Polls reveal that these issues are not resonant with people outside of the far right (re gays) of the very rich (re the estate tax–according to the NYT, “18 of the wealthiest families in the country” have spent $200 million lobbying for repeal).
My favorite poll result right now is one from this poll showing that by a ratio of 3.6/1 respondents would rather that Congress provided health insurance for uninsured Americans than repeal the estate tax (pg. 6).
It’s a great example of how the YOYOs, stuck in their ideological prisons, are unable to address what people care most about right now.
The pessimism and defeatism of their economic agenda is becoming glaringly clear.
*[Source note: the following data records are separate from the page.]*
(** An event other than the settlement of a task leaves the history as it
    is; the settlement of a live task extends it. *)
Lemma spawn_tracks_step st h ev :
  spawnTracks st h →
  Spawn.liveSettles st [ev] = true →
  spawnTracks (Spawn.step st ev) (h ++ Spawn.settlements [ev]).
Proof.
  intros Htr Hlive.
  destruct ev as [|fn|t| |id r|r]; cbn [Spawn.step Spawn.settlements omap];
    rewrite ?app_nil_r.
  - by apply spawn_tracks_fork.
  - by apply (spawn_tracks_frame st).
  - destruct t; [done|]. by apply (spawn_tracks_frame st).
  - unfold abort. destruct (aborted (Spawn.signal st)); [by apply (spawn_tracks_frame st)|].
    destruct (listening (Spawn.signal st)).
    + apply spawn_tracks_abortSpawn. by apply (spawn_tracks_frame st).
    + by apply (spawn_tracks_frame st).
  - simpl in Hlive. rewrite andb_true_r in Hlive. rewrite Hlive.
    apply bool_decide_eq_true in Hlive.
    by apply spawn_tracks_settles.
  - apply (spawn_tracks_frame st); try done.
    all: unfold Spawn.onDeferredSettled; by destruct (Spawn.deferQueue st).
Qed.

Lemma spawn_liveSettles_cons st ev evs :
  Spawn.liveSettles st (ev :: evs)
  = Spawn.liveSettles st [ev] && Spawn.liveSettles (Spawn.step st ev) evs.
Proof. simpl. by rewrite andb_true_r. Qed.

Lemma spawn_tracks_run st h evs :
  spawnTracks st h →
  Spawn.liveSettles st evs = true →
  spawnTracks (Spawn.run st evs) (h ++ Spawn.settlements evs).
Proof.
  revert st h. induction evs as [|ev evs IH]; intros st h Htr Hlive.
  - by rewrite app_nil_r.
  - rewrite spawn_liveSettles_cons in Hlive. apply andb_true_iff in Hlive as [Hev Hevs].
    rewrite spawn_run_cons.
    replace (Spawn.settlements (ev :: evs))
      with (Spawn.settlements [ev] ++ Spawn.settlements evs)
      by (by destruct ev).
    rewrite app_assoc. apply IH; [|done]. by apply spawn_tracks_step.
Qed.

Lemma spawn_tracks_init : spawnTracks (Spawn.spawn pendingSignal) [].
Proof.
  unfold spawnTracks. cbn. by split_and!.
Qed.

End SpawnFacts.

(** C2 (as amended).  [spawn] is called on a signal that is not aborted and
    every task settles.  The inner promise, which is what [spawn] returns
    when no function was deferred, settles with the last failure of a task
    that is not an [AbortError] if there is one, and otherwise as the spawned
    function itself settled: with its value, or with the [AbortError] it
    failed with.  An [AbortError] is therefore the outcome only when the
    spawned function itself failed with it. *)
Theorem spawn_settles_with_outcome (evs : list Spawn.Event) :
  let st := Spawn.run (Spawn.spawn pendingSignal) evs in
  let h := Spawn.settlements evs in
  Spawn.liveSettles (Spawn.spawn pendingSignal) evs = true →
  Spawn.tasks st = ∅ →
  Spawn.promise st = spawnOutcome h ∧
  is_Some (spawnOutcome h) ∧
  (Spawn.deferredFunctions st = [] → Spawn.finalPromise st = spawnOutcome h) ∧
  (∀ error, spawnOutcome h = Some (Rejected error) → isAbortError error = true →
            rootSettlement h = Some (Rejected error)).
Proof.
  intros st h Hlive Hdone.
  pose proof (spawn_tracks_run _ [] evs spawn_tracks_init Hlive) as Htr.
  fold st in Htr. change ([] ++ Spawn.settlements evs) with h in Htr.
  destruct Htr as (_ & Hroot & _ & _ & _ & Hprom).
  rewrite decide_True in Hprom by done.
  assert (is_Some (spawnOutcome h)) as Hsome.
  { assert (rootSettlement h ≠ None) as Hsettled.
    { intros Hr. apply Hroot in Hr. rewrite Hdone in Hr. by apply elem_of_empty in Hr. }
    unfold spawnOutcome. destruct (lastGenuine (taskFailures h)); [by eexists|].
    by destruct (rootSettlement h) as [r|]; [eexists|]. }
  split_and!; try done.
  - intros Hnil. pose proof (spawn_phase_run evs) as (_ & Hph). fold st in Hph.
    rewrite Hprom in Hph. destruct Hsome as [r Hr]. rewrite Hr in Hph |- *.
    destruct Hph as (_ & _ & _ & Hfinal). by destruct (Hfinal Hnil).
  - unfold spawnOutcome. intros error Hout Habort.
    destruct (lastGenuine (taskFailures h)) as [g|] eqn:Hg; [|done].
    injection Hout as ->. unfold lastGenuine in Hg.
    apply find_some in Hg as [_ Hg]. unfold genuine in Hg. by rewrite Habort in Hg.
Qed.

(** C2, witness: a fork is cancelled because the spawned function finished. *)
Lemma spawn_settles_with_outcome_witness :
  Spawn.finalPromise
    (Spawn.run (Spawn.spawn pendingSignal)
       [Spawn.Fork; Spawn.TaskSettles 0 (Fulfilled (Str "done"));
        Spawn.TaskSettles 1 (Rejected AbortError)])
  = Some (Fulfilled (Str "done")).
Proof.
  refine (proj1 (proj2 (proj2 (spawn_settles_with_outcome
    [Spawn.Fork; Spawn.TaskSettles 0 (Fulfilled (Str "done"));
     Spawn.TaskSettles 1 (Rejected AbortError)] _ _))) _).
  - by vm_compute.
  - by vm_compute.
  - reflexivity.
Defined.

(** C2, counterexample to the claim as stated: the outer signal is aborted
    after the call and the spawned function, the only task, rejects with the
    [AbortError]; [spawn] rejects with that [AbortError]. *)
Lemma spawn_surfaces_root_AbortError :
  let evs := [Spawn.Abort; Spawn.TaskSettles Spawn.root (Rejected AbortError)] in
  let st := Spawn.run (Spawn.spawn pendingSignal) evs in
  Spawn.liveSettles (Spawn.spawn pendingSignal) evs = true ∧
  Spawn.tasks st = ∅ ∧
  Spawn.finalPromise st = Some (Rejected AbortError) ∧
  isAbortError AbortError = true.
Proof. by vm_compute. Qed.

(** Once the spawn signal is aborted it stays aborted, and no event calls a
    forked function any more. *)
Lemma spawn_step_after_abort (st : Spawn.State) ev :
  aborted (Spawn.spawnSignal st) = true →
  aborted (Spawn.spawnSignal (Spawn.step st ev)) = true ∧
  Spawn.forked (Spawn.step st ev) = Spawn.forked st.
Proof.
  intros Ha. destruct ev as [|fn|t| |id r|r]; cbn [Spawn.step].
  - unfold Spawn.fork. by rewrite Ha.
  - done.
  - by destruct t.
  - unfold abort. destruct (aborted (Spawn.signal st)); [done|].
    destruct (listening (Spawn.signal st)); [|done].
    set (st' := Spawn.setSignal _ st).
    by destruct (spawn_abortSpawn_eq st') as (sig & ats & Hsig & ->).
  - destruct (bool_decide _); [|done].
    unfold Spawn.onTaskSettled.
    destruct (spawn_handlers_variables id r st) as (_ & Hfk & _ & _ & _ & Hab).
    set (st' := Spawn.onTaskFailure r _) in *. cbn zeta in Hfk, Hab.
    assert (aborted (Spawn.spawnSignal st') = true) as Ha' by (apply Hab; by left).
    unfold Spawn.onTaskFinally, Spawn.settlePromise. cbn zeta.
    cbn [Spawn.tasks Spawn.setTasks Spawn.failure Spawn.result Spawn.promise].
    destruct (Nat.eqb (size (Spawn.tasks st' ∖ {[id]})) 0); [|done].
    destruct (Spawn.failure st'), (Spawn.result st'), (Spawn.promise st'); done.
  - unfold Spawn.onDeferredSettled. by destruct (Spawn.deferQueue st).
Qed.

Lemma spawn_run_after_abort (st : Spawn.State) evs :
  aborted (Spawn.spawnSignal st) = true →
  Spawn.forked (Spawn.run st evs) = Spawn.forked st.
Proof.
  revert st. induction evs as [|ev evs IH]; intros st Ha; [done|].
  destruct (spawn_step_after_abort st ev Ha) as [Ha' Hforked].
  by rewrite spawn_run_cons, IH.
Qed.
Once you take universal health coverage of the table, you’re left with “Health Savings Accounts,” — the “attention, health care shoppers” approach to solving the crisis of the uninsured that is going over about as well as their Social Security privatization gambit.
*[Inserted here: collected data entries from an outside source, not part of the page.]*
(** Rounding to 15 decimals moves a number by at most [10^-9]. *)
Lemma np_round_error (x : R) : Rabs (np_round 15 x - x) <= / 10 ^ 9.
Proof.
  unfold np_round.
  assert (Hpos : 0 < 10 ^ 15) by (apply pow_lt; lra).
  pose proof (rint_error (x * 10 ^ 15)) as Herr.
  replace (IZR (rint (x * 10 ^ 15)) / 10 ^ 15 - x)
    with ((IZR (rint (x * 10 ^ 15)) - x * 10 ^ 15) * / 10 ^ 15)
    by (field; lra).
  rewrite Rabs_mult, (Rabs_right (/ 10 ^ 15))
    by (left; now apply Rinv_0_lt_compat).
  pose proof (Rinv_0_lt_compat _ Hpos) as Hinv.
  apply Rle_trans with (1 / 2 * / 10 ^ 15).
  - apply Rmult_le_compat_r; lra.
  - replace (/ 10 ^ 9) with (10 ^ 6 * / 10 ^ 15) by (field; lra).
    apply Rmult_le_compat_r; lra.
Qed.

Lemma within_np_round (m : list (list R)) :
  within (/ 10 ^ 9) m (map (map (np_round 15)) m).
Proof.
  unfold within. induction m as [| row m IH]; [constructor |].
  cbn [map]. constructor; [| exact IH].
  induction row as [| x row IHrow]; [constructor |].
  cbn [map]. constructor; [apply np_round_error | exact IHrow].
Qed.

Lemma Forall_firstn_all {A : Type} (P : A -> Prop) (n : nat) (l : list A) :
  Forall P l -> Forall P (firstn n l).
Proof.
  intros H. revert n. induction H as [| x l Hx _ IH]; intros [| n];
    cbn; constructor; auto.
Qed.

Lemma Forall_skipn_all {A : Type} (P : A -> Prop) (n : nat) (l : list A) :
  Forall P l -> Forall P (skipn n l).
Proof.
  intros H. revert n. induction H as [| x l Hx Hl IH]; intros [| n];
    cbn; auto.
Qed.

Lemma Forall_chunks (P : R -> Prop) (r c : nat) (v : list R) :
  Forall P v -> Forall (Forall P) (chunks r c v).
Proof.
  revert v. induction r as [| r IH]; intros v Hv; cbn [chunks];
    constructor.
  - now apply Forall_firstn_all.
  - apply IH. now apply Forall_skipn_all.
Qed.

Lemma map_map_ext (f g : R -> R) (arr : list (list R)) :
  Forall (Forall (fun x => f x = g x)) arr ->
  map (map f) arr = map (map g) arr.
Proof.
  induction 1 as [| row arr Hrow _ IH]; [reflexivity |].
  cbn [map]. rewrite IH. f_equal.
  induction Hrow as [| x row Hx _ IHrow]; [reflexivity |].
  cbn [map]. now rewrite Hx, IHrow.
Qed.

Section ConstraintProperties.
Variable Pose3 : Type.
Variable Pose3_new : list (list R) -> Pose3.
Variable Pose3_matrix : Pose3 -> list (list R).

Local Abbreviation Constraint := (Constraint Pose3).
Local Abbreviation from_row := (from_row Pose3 Pose3_new).
Local Abbreviation to_row := (to_row Pose3 Pose3_matrix).
Local Abbreviation read := (read Pose3 Pose3_new).
Local Abbreviation write := (write Pose3 Pose3_matrix).
Local Abbreviation run := (run Pose3 Pose3_new).
Local Abbreviation parsed := (parsed Pose3 Pose3_new).
Local Abbreviation well_formed := (well_formed Pose3 Pose3_matrix).
Local Abbreviation reread := (reread Pose3 Pose3_new Pose3_matrix).
(** X17. [login] and [index] never pass a state to [build_auth_url]: the
    URL that [login] redirects to, and the one that [index] hands to its
    template, carries one [state] parameter, ["st-"] followed by the eight
    hexadecimal digits of the 32 highest bits of the 128-bit UUID drawn for
    the page. Two page loads therefore send the same state exactly when their
    UUIDs agree on those 32 bits; the other 96 bits play no part. The URL is
    read as [parse_qsl] reads it, for a library whose [urlencode] it reads
    back. *)
Theorem entry_pages_state `{PyLib} (cfg : settings) (u v : Z) :
  (forall query, parse_qsl (urlencode query) = query) ->
  (exists url, login cfg u = RedirectResponse url
               /\ url_params "state" url = [ "st-" +:+ hex 8 (u / 16 ^ 24) ])
  /\ (exists url, index cfg u = TemplateResponse "index.html" [("login_url", JStr url)]
                  /\ url_params "state" url = [ "st-" +:+ hex 8 (u / 16 ^ 24) ])
  /\ (url_params "state" (build_auth_url cfg None u)
        = url_params "state" (build_auth_url cfg None v)
      <-> (u / 16 ^ 24) mod 16 ^ 8 = (v / 16 ^ 24) mod 16 ^ 8).
Proof.
  intros Hreads.
  assert (forall n, url_params "state" (build_auth_url cfg None n)
                    = [ "st-" +:+ hex 8 (n / 16 ^ 24) ]) as Hstate.
  { intros n. rewrite build_auth_url_reads by done. cbn [truthy_str]. by rewrite uuid_hex_top. }
  split; [exists (build_auth_url cfg None u); by split |].
  split; [exists (build_auth_url cfg None u); by split |].
  rewrite !Hstate. rewrite <- (hex_same 8).
  generalize (hex 8 (u / 16 ^ 24)), (hex 8 (v / 16 ^ 24)). intros x y. split.
  - intros [= Heq]. exact Heq.
  - by intros ->.
Qed.

(** X17 at two UUIDs that differ in their low bits only: both pages send
    [st-deadbeef]. *)
Lemma entry_pages_state_witness :
  (exists url, login (H := Plain.lib) Scenario.cfg (3735928559 * 16 ^ 24 + 11)
               = RedirectResponse url
               /\ url_params "state" url = [ "st-deadbeef" ])
  /\ url_params "state"
       (build_auth_url (H := Plain.lib) Scenario.cfg None (3735928559 * 16 ^ 24 + 11))
     = url_params "state"
         (build_auth_url (H := Plain.lib) Scenario.cfg None (3735928559 * 16 ^ 24 + 12)).
Proof.
  destruct (entry_pages_state (H := Plain.lib) Scenario.cfg (3735928559 * 16 ^ 24 + 11)
              (3735928559 * 16 ^ 24 + 12) parse_qsl_encode_query)
    as ((url & Hlogin & Hstate) & _ & Hsame).
  split.
  - exists url. split; [exact Hlogin |]. rewrite Hstate. vm_compute. reflexivity.
  - apply Hsame. vm_compute. reflexivity.
Defined.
Once you stake your claim that the economy is doing just fine, and it’s your problem if can’t get ahead, you’ve created deep cognitive dissonance between yourselves and the millions of working families who wonder why we just had the best GDP quarter in over two years yet many of us are feeling pinched.
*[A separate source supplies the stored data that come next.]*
(** * Session core of the broker (session/session.go)

    A shallow embedding of the session operations [update], [Push],
    [subscribe], [unsubscribe], [will], [cleanWill], [matchQOS] and
    [persistent], followed by the properties of routing, subscription
    bookkeeping and persistence established for them.

    The session mutex is not modelled: every operation below is one
    critical section, executed atomically on an explicit session state. *)

From Stdlib Require Import Ascii String NArith.
From stdpp Require Import base option list gmap strings fin_maps fin_sets.

Open Scope string_scope.
Open Scope list_scope.
Open Scope N_scope.

(** Go's [error] values are modelled by their message. *)
Abbreviation error := string (only parsing).

(** ** Package mqtt: subscriptions, messages and the subscription matcher *)
Module mqtt.

(** A QoS level; the code only ever compares levels with [0]. *)
Abbreviation QOS := N (only parsing).

Record Subscription := { SubTopic : string; SubQOS : QOS }.

(** The routing context of a message, and the message itself. *)
Record MsgContext := { QOS_ : QOS; Topic : string }.

Record Message := { Ctx : MsgContext; Content : string }.

(** Topic levels: the segments of a topic between the separators "/". *)
Fixpoint levels (s : string) : list string :=
  match s with
  | EmptyString => [EmptyString]
  | String c r =>
      if Ascii.eqb c "/"%char then EmptyString :: levels r
      else match levels r with
           | [] => [String c EmptyString]
           | l :: ls => String c l :: ls
           end
  end.

(** Modelled from the spec: wildcard matching of a topic pattern against
    the topic of an event, level by level.  The single level wildcard "+"
    stands for exactly one level, the multi level wildcard "#" in last
    position for all the remaining levels (also for none). *)
Fixpoint match_levels (pattern topic : list string) : bool :=
  match pattern, topic with
  | ["#"], _ => true
  | [], [] => true
  | p :: ps, t :: ts =>
      (String.eqb p "+" || String.eqb p t) && match_levels ps ts
  | _, _ => false
  end.

Definition topic_match (pattern topic : string) : bool :=
  match_levels (levels pattern) (levels topic).

(** Modelled from the spec: the subscription matcher ([mqtt.Trie]), which
    "maps topic patterns to subscribed QoS levels" and "returns the set of
    QoS values matching a given topic".  Its state is the finite map of the
    registered patterns. *)
Abbreviation Trie := (gmap string N) (only parsing).

Definition NewTrie : Trie := ∅.

(** [Set(pattern, qos)]: [qos] becomes the only value of [pattern]. *)
Definition Trie_Set (pattern : string) (qos : QOS) (t : Trie) : Trie :=
  <[pattern := qos]> t.

(** [Empty(pattern)]: unregisters [pattern]. *)
Definition Trie_Empty (pattern : string) (t : Trie) : Trie :=
  delete pattern t.

(** The registrations whose pattern matches [topic]. *)
Definition matching (topic : string) (t : Trie) : Trie :=
  filter (λ kv, topic_match kv.1 topic = true) t.

(** [Match(topic)]: the QoS values of the matching registrations, without
    duplicates. *)
Definition Trie_Match (topic : string) (t : Trie) : list QOS :=
  remove_dups (map_to_list (matching topic t)).*2.

(** Modelled from the spec: the combined "does-match + max-qos" query. *)
Definition MatchTopicQOS (t : Trie) (topic : string) : bool * N :=
  let ss := Trie_Match topic t in
  (negb (length ss =? 0)%nat, foldr N.max 0 ss).

End mqtt.

(** ** Package common: events *)
Module common.

(** Modelled from the spec: an event "carries: topic (string), delivery
    class/QoS (0 = best-effort, >= 1 = guaranteed), payload, and a completion
    callback".  The callback is an effect on the caller's side: whether
    [e.Done()] was invoked is reported in the result of [Push] below. *)
Record Event := { Ctx : mqtt.MsgContext; Content : string }.

End common.

(** ** Package queue: the delivery queues, reached through an interface *)
Module queue.

(** What a call of [Push] on a queue leaves: the queue, whether the queue
    invoked the completion callback of the event during the call (a queue is
    handed the event with its callback, and may complete an event it has
    taken or discarded), and the error it returns. *)
Record Pushed (Q : Type) := {
  queue_of : Q;
  completed : bool;
  error_of : option error
}.

Arguments queue_of {Q} _.
Arguments completed {Q} _.
Arguments error_of {Q} _.

(** Modelled from the spec: the [queue.Queue] interface, "Push(event) ->
    error", on an explicit queue state.  Both the ephemeral and the
    persistent queue implement it. *)
Class Queue (Q : Type) := Push : common.Event → Q → Pushed Q.

(** A queue that keeps what it is given, in order, never fails and leaves
    the completion of the events to whoever takes them out. *)
Definition memory := list common.Event.

#[global] Instance memory_queue : Queue memory :=
  λ e q, {| queue_of := q ++ [e]; completed := false; error_of := None |}.

(** A queue that completes every event as soon as it has taken it. *)
Record eager := Eager { taken : list common.Event }.

#[global] Instance eager_queue : Queue eager :=
  λ e q, {| queue_of := Eager (taken q ++ [e]); completed := true;
            error_of := None |}.

End queue.

(** ** Package store: the bucket of the persisted session records *)
Module store.

(** Modelled from the spec: the persistence bucket, "SetKV(key, value),
    DelKV(key)", on an explicit bucket state; either call may fail. *)
Class Bucket (V B : Type) := {
  SetKV : string → V → B → B * option error;
  DelKV : string → B → B * option error
}.


(** A bucket that holds the records in a finite map and never fails. *)
#[global] Instance memory_bucket {V} : Bucket V (gmap string V) := {|
  SetKV k v b := (<[k := v]> b, None);
  DelKV k b := (delete k b, None)
|}.

(** A bucket whose storage is broken: nothing is written, every call fails. *)
Record broken := Broken { }.

#[global] Instance broken_bucket {V} : Bucket V broken := {|
  SetKV _ _ b := (b, Some "bucket is closed");
  DelKV _ b := (b, Some "bucket is closed")
|}.

End store.

(** ** Package exchange *)
Module exchange.

(** Modelled from the spec: the topic exchange "binds/unbinds (topic, session)
    pairs", with [Bind] and [Unbind] "assumed idempotent".  One session is
    modelled, so the state of the exchange is the set of the topics bound to
    this session. *)
Abbreviation Exchange := (gset string) (only parsing).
Once you’ve identified that the only tool in your policy toolbox are tax cuts on the estates of multi-millionaires, with no regard for future deficits, you’ve signaled that the bottom 99% are on their own.
When you argue that your tax cuts are “working,” ignoring the fact that job growth has decelerated since March and the chair of the Federal reserve warns that a “…softening in the pace of overall economic activity that seems to be under way”, well…people have a right to ask what do you mean by “working?”
So what’s in our toolbox?
If our platform amounts to: “We’re not them,” than I’m afraid the answer is “not much.”
What’s needed is an agenda that unambiguously connects to the things most people care most about.
Red- and blue-staters alike are yearning for their leaders to stop this nonsense about gay marriage and estate-tax cuts, and get real about what’s really troubling them: the middle-class squeeze, saving for college, and the seemingly inexorable increase in economic inequality. The candidate/party that puts aside both dissonant cheerleading and opposition-bashing in favor of communicating how they will restore competency to government in will have a huge leg up.